[Information shown]:
(* ===== verification/Config.v ===== *)
(** * Config: [src/core/project_config.cpp]

    The project configuration, [Prowse.toml]: the reading of a TOML document to the structures
    of [include/prowsetk/project_config.hpp].  The TOML library is outside of the repository:
    a document is the data [toml], and what [toml::parse] makes of a text is a parameter.  The
    fields of [ProjectConfig] that one section sets are a record of their own here. *)
From S2P Require Import Prelude.
From Stdlib Require Import SpecFloat.

(** ** TOML documents

    The library keeps a table as a [std::map]: its keys are distinct, and the list is its
    iteration.  An integer has 64 bits; a float is a double.  Dates and times are not read. *)
Inductive toml :=
  | TString (s : bytes)
  | TInteger (z : Z)
  | TFloat (f : spec_float)
  | TBoolean (b : bool)
  | TTime
  | TArray (items : list toml)
  | TTable (entries : list (bytes * toml)).

Abbreviation table := (list (bytes * toml)).

Fixpoint find (t : table) (key : bytes) : option toml :=
  match t with
  | [] => None
  | (k, v) :: t' => if k =s key then Some v else find t' key
  end.

Definition as_string (v : toml) : option bytes := match v with TString s => Some s | _ => None end.
Definition as_integer (v : toml) : option Z := match v with TInteger z => Some z | _ => None end.
Definition as_floating_point (v : toml) : option spec_float := match v with TFloat f => Some f | _ => None end.
Definition as_boolean (v : toml) : option bool := match v with TBoolean b => Some b | _ => None end.
Definition as_array (v : toml) : option (list toml) := match v with TArray l => Some l | _ => None end.
Definition as_table (v : toml) : option table := match v with TTable t => Some t | _ => None end.

Definition find_table (root : table) (key : bytes) : option table := it ← find root key; as_table it.
Definition find_array (root : table) (key : bytes) : option (list toml) := it ← find root key; as_array it.

Definition table_string (t : table) (key fallback : bytes) : bytes := default fallback (it ← find t key; as_string it).
Definition table_bool (t : table) (key : bytes) (fallback : bool) : bool := default fallback (it ← find t key; as_boolean it).
Definition table_int (t : table) (key : bytes) (fallback : Z) : Z := default fallback (it ← find t key; as_integer it).
Definition table_float (t : table) (key : bytes) (fallback : spec_float) : spec_float :=
  default fallback (it ← find t key; as_floating_point it).
Definition table_string_array (t : table) (key : bytes) : list bytes := omap as_string (default [] (find_array t key)).

(** [static_cast] of a [std::int64_t] to [std::uint32_t], [int] and [std::size_t], and back from [std::size_t]. *)
Definition to_uint32 (z : Z) : Z := (z mod 2 ^ 32)%Z.
Definition to_int (z : Z) : Z := ((z + 2 ^ 31) mod 2 ^ 32 - 2 ^ 31)%Z.
Definition to_size (z : Z) : Z := (z mod 2 ^ 64)%Z.
Definition to_int64 (z : Z) : Z := ((z + 2 ^ 63) mod 2 ^ 64 - 2 ^ 63)%Z.

(** ** Arrays of tables *)

Record ConfigArgument := {
  arg_name : bytes; arg_type : bytes; required : bool; secret : bool; default_value : bytes }.

Record DriverConfig := {
  driver_name : bytes; driver_description : bytes; script : bytes; entrypoint : bytes; driver_enabled : bool;
  driver_arguments : list ConfigArgument }.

[Work instructions]: Now that the records have been shown, restate each one word for word.

[Answer box]:
(* ===== verification/Config.v ===== *)
(** * Config: [src/core/project_config.cpp]

    The project configuration, [Prowse.toml]: the reading of a TOML document to the structures
    of [include/prowsetk/project_config.hpp].  The TOML library is outside of the repository:
    a document is the data [toml], and what [toml::parse] makes of a text is a parameter.  The
    fields of [ProjectConfig] that one section sets are a record of their own here. *)
From S2P Require Import Prelude.
From Stdlib Require Import SpecFloat.

(** ** TOML documents

    The library keeps a table as a [std::map]: its keys are distinct, and the list is its
    iteration.  An integer has 64 bits; a float is a double.  Dates and times are not read. *)
Inductive toml :=
  | TString (s : bytes)
  | TInteger (z : Z)
  | TFloat (f : spec_float)
  | TBoolean (b : bool)
  | TTime
  | TArray (items : list toml)
  | TTable (entries : list (bytes * toml)).

Abbreviation table := (list (bytes * toml)).

Fixpoint find (t : table) (key : bytes) : option toml :=
  match t with
  | [] => None
  | (k, v) :: t' => if k =s key then Some v else find t' key
  end.

Definition as_string (v : toml) : option bytes := match v with TString s => Some s | _ => None end.
Definition as_integer (v : toml) : option Z := match v with TInteger z => Some z | _ => None end.
Definition as_floating_point (v : toml) : option spec_float := match v with TFloat f => Some f | _ => None end.
Definition as_boolean (v : toml) : option bool := match v with TBoolean b => Some b | _ => None end.
Definition as_array (v : toml) : option (list toml) := match v with TArray l => Some l | _ => None end.
Definition as_table (v : toml) : option table := match v with TTable t => Some t | _ => None end.

Definition find_table (root : table) (key : bytes) : option table := it ← find root key; as_table it.
Definition find_array (root : table) (key : bytes) : option (list toml) := it ← find root key; as_array it.

Definition table_string (t : table) (key fallback : bytes) : bytes := default fallback (it ← find t key; as_string it).
Definition table_bool (t : table) (key : bytes) (fallback : bool) : bool := default fallback (it ← find t key; as_boolean it).
Definition table_int (t : table) (key : bytes) (fallback : Z) : Z := default fallback (it ← find t key; as_integer it).
Definition table_float (t : table) (key : bytes) (fallback : spec_float) : spec_float :=
  default fallback (it ← find t key; as_floating_point it).
Definition table_string_array (t : table) (key : bytes) : list bytes := omap as_string (default [] (find_array t key)).

(** [static_cast] of a [std::int64_t] to [std::uint32_t], [int] and [std::size_t], and back from [std::size_t]. *)
Definition to_uint32 (z : Z) : Z := (z mod 2 ^ 32)%Z.
Definition to_int (z : Z) : Z := ((z + 2 ^ 31) mod 2 ^ 32 - 2 ^ 31)%Z.
Definition to_size (z : Z) : Z := (z mod 2 ^ 64)%Z.
Definition to_int64 (z : Z) : Z := ((z + 2 ^ 63) mod 2 ^ 64 - 2 ^ 63)%Z.

(** ** Arrays of tables *)

Record ConfigArgument := {
  arg_name : bytes; arg_type : bytes; required : bool; secret : bool; default_value : bytes }.

Record DriverConfig := {
  driver_name : bytes; driver_description : bytes; script : bytes; entrypoint : bytes; driver_enabled : bool;
  driver_arguments : list ConfigArgument }.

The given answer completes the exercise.